The freight market continues to tighten as rising fuel costs, expanded broker liability, and constrained truck capacity reshape transportation networks heading into summer.
A recent Supreme Court ruling has increased liability exposure for freight brokers, which will drive stricter carrier vetting and higher insurance costs across the industry. At the same time, diesel prices have surged near 2022 record highs due to ongoing geopolitical instability, adding inflationary pressure throughout the supply chain.
Despite economic uncertainty, freight demand remains steady across manufacturing, produce, and infrastructure sectors, pushing spot rates higher and narrowing the gap between contract and spot pricing.
Demand Level & Outlook
Demand remains strong despite rising costs
Freight demand continues to hold steady as U.S. manufacturing expands for a fourth consecutive month and supply chains remain tight. Semiconductor pricing, factory input costs, and transportation expenses all increased sharply in April, signaling continued pressure across the market.
The largest development impacting transportation this month is the Supreme Court’s unanimous ruling in Montgomery v. Caribe Transport II, which expands broker liability for carrier selection. The decision is expected to increase carrier vetting standards, insurance costs, and operational scrutiny throughout the freight market.
Meanwhile, diesel prices climbed to $5.64 nationally in mid-May (nearly matching 2022 peak levels) further increasing transportation costs across all modes.
Key Demand Indicators
- Trucking rates paid by shippers increased 15.3% year-over-year
- Diesel prices rose 62% year-over-year
- Factory input costs reached their highest level since 2022
- Freight spend is projected to rise 20–25% year-over-year
Supply, Capacity, and Carrier Operating Costs
Capacity tightening is accelerating
Freight pricing continues to rise while available truck capacity remains historically tight. Although carriers added trucking jobs and increased truck orders in April, demand is still outpacing supply across dry van, reefer, and flatbed markets.
Fuel remains the biggest operational challenge for carriers. Rising diesel costs pushed carrier operating conditions into negative territory earlier this spring, and transportation pricing historically follows fuel increases within weeks.
Mode Highlights
Dry Van
Capacity remains tighter than at any point in the last several years.
Reefer
Produce season and Roadcheck disruptions pushed reefer demand sharply higher, driving record weekly rate increases.
Flatbed
Infrastructure and AI-related construction demand continue fueling strong flatbed activity and tightening available capacity.
Key Supply Indicators
- Freight pricing reached record highs while truck capacity declined
- Heavy-truck orders increased significantly year-over-year
- Logistics costs climbed to their highest level since April 2022
- Flatbed load-to-truck ratios surged during Roadcheck week
Spot & Contract Market Trends
Spot rates continue to outpace contracts
Spot-market pricing accelerated in May as fuel costs, tighter capacity, and increased compliance pressures pushed transportation costs higher. The spot-to-contract pricing gap that benefited shippers throughout 2023 continues to narrow quickly.

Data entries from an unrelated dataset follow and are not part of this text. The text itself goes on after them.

Lemma fold_add_option_strings ts :
  forall valid,
    List.length valid + List.length ts <= 26 ->
    fold_left add_option (map JStr ts) valid
    = valid
      ++ map (fun it => option_record (JStr (chr97 (fst it))) (JStr (snd it)))
           (combine (seq (List.length valid) (List.length ts)) ts).
Proof.
  induction ts as [|t rest IH]; intros valid H.
  - cbn. rewrite app_nil_r. reflexivity.
  - cbn [map fold_left add_option List.length seq combine fst snd].
    cbn [List.length] in H.
    rewrite IH by (rewrite length_app; cbn [List.length]; lia).
    rewrite length_app. cbn [List.length].
    rewrite <- app_assoc. cbn [app].
    unfold default_id.
    replace (List.length valid <? 26) with true
      by (symmetry; apply Nat.ltb_lt; lia).
    replace (List.length valid + 1) with (S (List.length valid)) by lia.
    reflexivity.
Qed.

(** X12.  Options given as plain strings, 26 at most, come out of the
    validator lettered in order: the n-th string becomes the option whose
    id is the n-th lower-case letter and whose text is the string itself,
    also when the string is empty. *)
Theorem string_options_are_lettered :
  forall ts,
    List.length ts <= 26 ->
    collect_options (map JStr ts)
    = map (fun it => option_record (JStr (chr97 (fst it))) (JStr (snd it)))
        (combine (seq 0 (List.length ts)) ts).
Proof.
  intros ts H. unfold collect_options.
  rewrite fold_add_option_strings by (cbn [List.length]; lia).
  reflexivity.
Qed.

Lemma string_options_are_lettered_witness :
  collect_options [JStr (chars "3"); JStr (chars "4"); JStr []]
  = [ option_record (JStr (chars "a")) (JStr (chars "3"));
      option_record (JStr (chars "b")) (JStr (chars "4"));
      option_record (JStr (chars "c")) (JStr []) ].
Proof.
  apply (string_options_are_lettered [chars "3"; chars "4"; []]).
  cbn. lia.
Defined.

End ValidatorShape.

Lemma validated_questions_presentable_witness :
  exists v,
    validate_questions (chars "Algebra") [JDict (sample_question (JStr []))]
    = Ok [v]
    /\ presentable v.
Proof.
  eexists. split; [reflexivity|].
  assert (Hft : chars "Algebra" <> []) by discriminate.
  destruct (validated_questions_presentable (chars "Algebra")
              [JDict (sample_question (JStr []))] _ Hft eq_refl)
    as (H & _ & _).
  inversion H; subst. assumption.
Defined.
Lemma reachable_listing_witness :
  @api_companies
    {[ "industry" := "Tech" ]}
    (@api_mark Sample.platform {[ "id" := JInt 2; "suitable" := JBool true ]}
       (@load_data_to_db Sample.platform Sample.files Sample.clock "b.xlsx"
          empty_store).1).1
  = [Company 1 (Sample.blank_industry "1" "Core" "Tech") 0
       "2026-01-01 00:00:00"].
Proof.
  destruct (@reachable_listing Sample.platform {[ "industry" := "Tech" ]} _
              reachable_sample) as (_ & -> & _).
  reflexivity.
Defined.

(** ** The choices offered on the page *)

Lemma truthy_text_spec (v : sqltext) (s : string) :
  truthy_text v = Some s ↔ v = Text s ∧ s ≠ "".
Proof.
  destruct v as [|t]; simpl.
  - split; [done|]. by intros [? _].
  - destruct (decide (t = "")) as [->|Hne].
    + split; [done|]. by intros [[= <-] ?].
    + split; [by intros [= <-]|]. by intros [[= <-] _].
Qed.

Lemma choices_spec (col : fields sqltext → sqltext) (l : list company)
    (s : string) :
  s ∈ choices col l ↔ s ≠ "" ∧ ∃ c, c ∈ l ∧ col (values c) = Text s.
Proof.
  unfold choices. rewrite elem_of_list_to_set, list_elem_of_omap. split.
  - intros (c & Hc & [Hs Hne]%truthy_text_spec). eauto.
  - intros (Hne & c & Hc & Hs). exists c. split; [done|].
    by apply truthy_text_spec.
Qed.

Lemma choices_all (col : fields sqltext → sqltext) (db : store) (s : string) :
  s ∈ choices col (order_by_id (companies db))
  ↔ s ≠ "" ∧ ∃ c, c ∈ companies db ∧ col (values c) = Text s.
Proof.
  rewrite choices_spec. apply and_iff_compat_l.
  split; intros (c & Hc & Hcol); exists c; split; try done;
    by apply elem_of_order_by_id.
Qed.

(** The page lists the companies by ascending id and offers, for each of
    the five filters, the values that some stored row holds in that
    column, leaving out NULL and the empty string. *)
Theorem index_spec (db : store) :
  page_companies (index db) = get_all_companies db
  ∧ (∀ s, s ∈ industries (index db)
          ↔ s ≠ "" ∧ ∃ c, c ∈ companies db ∧ industry (values c) = Text s)
  ∧ (∀ s, s ∈ company_types (index db)
          ↔ s ≠ "" ∧ ∃ c, c ∈ companies db ∧ company_type (values c) = Text s)
  ∧ (∀ s, s ∈ locations (index db)
          ↔ s ≠ "" ∧ ∃ c, c ∈ companies db ∧ location (values c) = Text s)
  ∧ (∀ s, s ∈ qiyexingz (index db)
          ↔ s ≠ "" ∧ ∃ c, c ∈ companies db
                          ∧ recruitment_target (values c) = Text s)
  ∧ (∀ s, s ∈ jiezhi (index db)
          ↔ s ≠ "" ∧ ∃ c, c ∈ companies db ∧ deadline (values c) = Text s).
Proof.
  unfold index, get_all_companies. cbn [page_companies industries
    company_types locations qiyexingz jiezhi].
  split; [done|].
  repeat (split; [intros s; apply choices_all|]).
  intros s; apply choices_all.
Qed.

Lemma filter_columns_key (key : string)
    (col col' : fields sqltext → sqltext) :
  (key, col) ∈ filter_columns → (key, col') ∈ filter_columns → col = col'.
Proof.
  unfold filter_columns. rewrite !elem_of_cons, !elem_of_nil.
  intros Hin Hin'.
  destruct Hin as [Hin|[Hin|[Hin|[Hin|[Hin|[]]]]]];
    destruct Hin' as [Hin'|[Hin'|[Hin'|[Hin'|[Hin'|[]]]]]];
    by simplify_eq.
Qed.

(** A value offered for a filter, other than ["all"], selects exactly the
    rows that hold it in the column of that filter, and there is such a
    row. *)
Theorem choice_selects (db : store) (key : string)
    (col : fields sqltext → sqltext) (s : string) :
  (key, col) ∈ filter_columns →
  s ∈ choices col (get_all_companies db) →
  s ≠ "all" →
  api_companies {[ key := s ]} db ≠ []
  ∧ ∀ c, c ∈ api_companies {[ key := s ]} db
         ↔ c ∈ companies db ∧ col (values c) = Text s.
Proof.
  intros Hkey Hs Hall. unfold get_all_companies in Hs.
  apply choices_all in Hs as (Hne & c0 & Hc0 & Hcol0).
  destruct (api_companies_spec {[ key := s ]} db) as (Hmem & _).
  assert (Hiff : ∀ c, c ∈ api_companies {[ key := s ]} db
                      ↔ c ∈ companies db ∧ col (values c) = Text s).
  { intros c. rewrite Hmem. apply and_iff_compat_l. split.
    - intros Hc. apply (Hc key col Hkey s); [|done..].
      apply lookup_singleton_eq.
    - intros Hcol key' col' Hkey' s' Hlook _ _.
      apply lookup_singleton_Some in Hlook as [<- <-].
      by rewrite <- (filter_columns_key key col col'). }
  split; [|done].
  intros Hnil. assert (c0 ∈ api_companies {[ key := s ]} db) as Hin
    by (apply Hiff; split; assumption).
  rewrite Hnil in Hin. by apply elem_of_nil in Hin.
Qed.

(** Arguments that are all missing, empty or ["all"] select every row. *)
Theorem api_companies_unconstrained (args : gmap string string) (db : store) :
  (∀ key s, args !! key = Some s → s = "" ∨ s = "all") →
  api_companies args db = get_all_companies db.
Proof.
  intros Hargs. rewrite api_companies_filter. unfold get_all_companies.
  assert (Hsel : ∀ c, selected args c = true).
  { intros c. unfold selected. rewrite !andb_true_iff, !passes_spec.
    repeat split; intros s Hs Hne Hall; by destruct (Hargs _ _ Hs). }
  f_equal. induction (companies db) as [|c l IH]; simpl; [done|].
  by rewrite Hsel, IH.
Qed.

Lemma choice_selects_witness :
  api_companies {[ "industry" := "Tech" ]} Sample.db3 ≠ [].
Proof.
  apply (choice_selects Sample.db3 "industry" industry "Tech").
  - by left.
  - apply choices_all. split; [done|].
    exists (Company 3 (Sample.blank_industry "3" "Core" "Tech") 1
              "2026-01-01 00:00:00").
    split; [by left|done].
  - done.
Defined.

Lemma api_companies_unconstrained_witness :
  api_companies {[ "industry" := "all"; "type" := "" ]} Sample.db3
  = get_all_companies Sample.db3.
Proof.
  apply api_companies_unconstrained.
  intros key s Hs.
  apply lookup_insert_Some in Hs as [[_ <-]|[_ Hs]]; [by right|].
  apply lookup_singleton_Some in Hs as [_ <-]. by left.
Defined.

(** ** One company, and marking it *)

Lemma head_filter_sorted (l : list company) (c : company) :
  StronglySorted Z.lt (company_id <$> l) →
  c ∈ l →
  head (List.filter (λ d, bool_decide (company_id d = company_id c)) l)
  = Some c.
Proof.
  intros Hs Hc.
  destruct (List.filter _ l) as [|d k] eqn:Hf.
  - assert (In c (List.filter
              (λ d, bool_decide (company_id d = company_id c)) l)) as Hin.
    { apply filter_In. split; [by apply list_elem_of_In|].
      by apply bool_decide_eq_true. }
    rewrite Hf in Hin. destruct Hin.
  - assert (In d (List.filter
              (λ d, bool_decide (company_id d = company_id c)) l)) as Hin
      by (rewrite Hf; by left).
    apply filter_In in Hin as [Hd Heq%bool_decide_eq_true].
    simpl. f_equal. apply (sorted_ids_inj l); [done| |done|done].
    by apply list_elem_of_In.
Qed.

Lemma filter_none (l : list company) (z : Z) :
  Forall (λ c, company_id c ≠ z) l →
  List.filter (λ d, bool_decide (company_id d = z)) l = [].
Proof.
  induction 1 as [|c l Hc _ IH]; simpl; [done|].
  by rewrite bool_decide_eq_false_2.
Qed.

Section CompanyFacts.
Context `{Platform}.

(** On a store reached from the empty one, an id that fits 64 bits finds
    the one row that carries it, and nothing when no row does; a larger
    id gets no answer. *)
Theorem api_company_spec (id : Z) (db : store) :
  reachable db →
  (- 2 ^ 63 ≤ id < 2 ^ 63 →
   (∀ c, c ∈ companies db → company_id c = id →
         api_company id db = Some (Some c))
   ∧ (Forall (λ c, company_id c ≠ id) (companies db) →
      api_company id db = Some None))
  ∧ (¬ (- 2 ^ 63 ≤ id < 2 ^ 63) → api_company id db = None).
Proof.
  intros [Hs _]%reachable_ids. unfold ids in Hs.
  unfold api_company, bind_int. split.
  - intros Hfit. rewrite bool_decide_eq_true_2 by done. simpl. split.
    + intros c Hc <-. f_equal. by apply head_filter_sorted.
    + intros Hnone. by rewrite filter_none.
  - intros Hbig. by rewrite bool_decide_eq_false_2.
Qed.

(** Marking a stored row and then fetching it shows the row with its new
    mark, 1 for a truthy [suitable] and 2 otherwise, and nothing else
    changed. *)
Theorem mark_then_get (data : gmap string json) (db : store) (c : company) :
  reachable db →
  c ∈ companies db →
  company_id c < 2 ^ 63 →
  data !! "id" = Some (JInt (company_id c)) →
  (api_mark data db).2 = Reply 200 "success" "标记成功"
  ∧ api_company (company_id c) (api_mark data db).1
    = Some (Some (Company (company_id c) (values c)
                    (if truthy (data !! "suitable") then 1 else 2)
                    (created_at c))).
Proof.
  intros Hreach Hc Hfit Hid.
  destruct (reachable_ids db Hreach) as (Hs & _ & Hb).
  assert (0 < company_id c) as Hpos.
  { rewrite Forall_forall in Hb. apply Hb. unfold ids.
    apply list_elem_of_fmap. eauto. }
  assert (truthy (data !! "id") = true) as Htrue.
  { rewrite Hid. simpl. apply negb_true_iff, Z.eqb_neq. lia. }
  assert (bind_json (data !! "id") = Some (QInt (company_id c))) as Hbind.
  { rewrite Hid. simpl. rewrite bool_decide_eq_true_2; [done|lia]. }
  rewrite (api_mark_truthy data db _ Htrue Hbind). simpl. split; [done|].
  unfold api_company, bind_int. rewrite bool_decide_eq_true_2 by lia.
  f_equal. set (m := if truthy (data !! "suitable") then 1 else 2).
  apply (head_filter_sorted _ (Company (company_id c) (values c) m (created_at c))).
  - fold (ids (update_suitable m (QInt (company_id c)) db)).
    by rewrite update_suitable_ids.
  - unfold update_suitable. cbn [companies].
    apply list_elem_of_fmap. exists c. split; [|done].
    simpl. by rewrite bool_decide_eq_true_2.
Qed.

Additional broker liability costs are expected to impact spot pricing first, while contract markets are also experiencing upward pressure as primary carriers reject freight and shift loads into higher-cost backup capacity.
Current Linehaul Rates
- Dry Van: $2.22 per mile
- Reefer: $2.68 per mile
- Flatbed: $2.79 per mile
Market Rate Trends
- Spot rates are running 35–40% above last year
- Contract rates are averaging roughly 10% above last year
- Dry van rates sit 30% above the five-year average
- Flatbed rates increased 20% over the past nine weeks
Shippers should prepare for continued rate volatility throughout the summer as fuel prices, seasonal demand, and tightening capacity continue pressuring the market.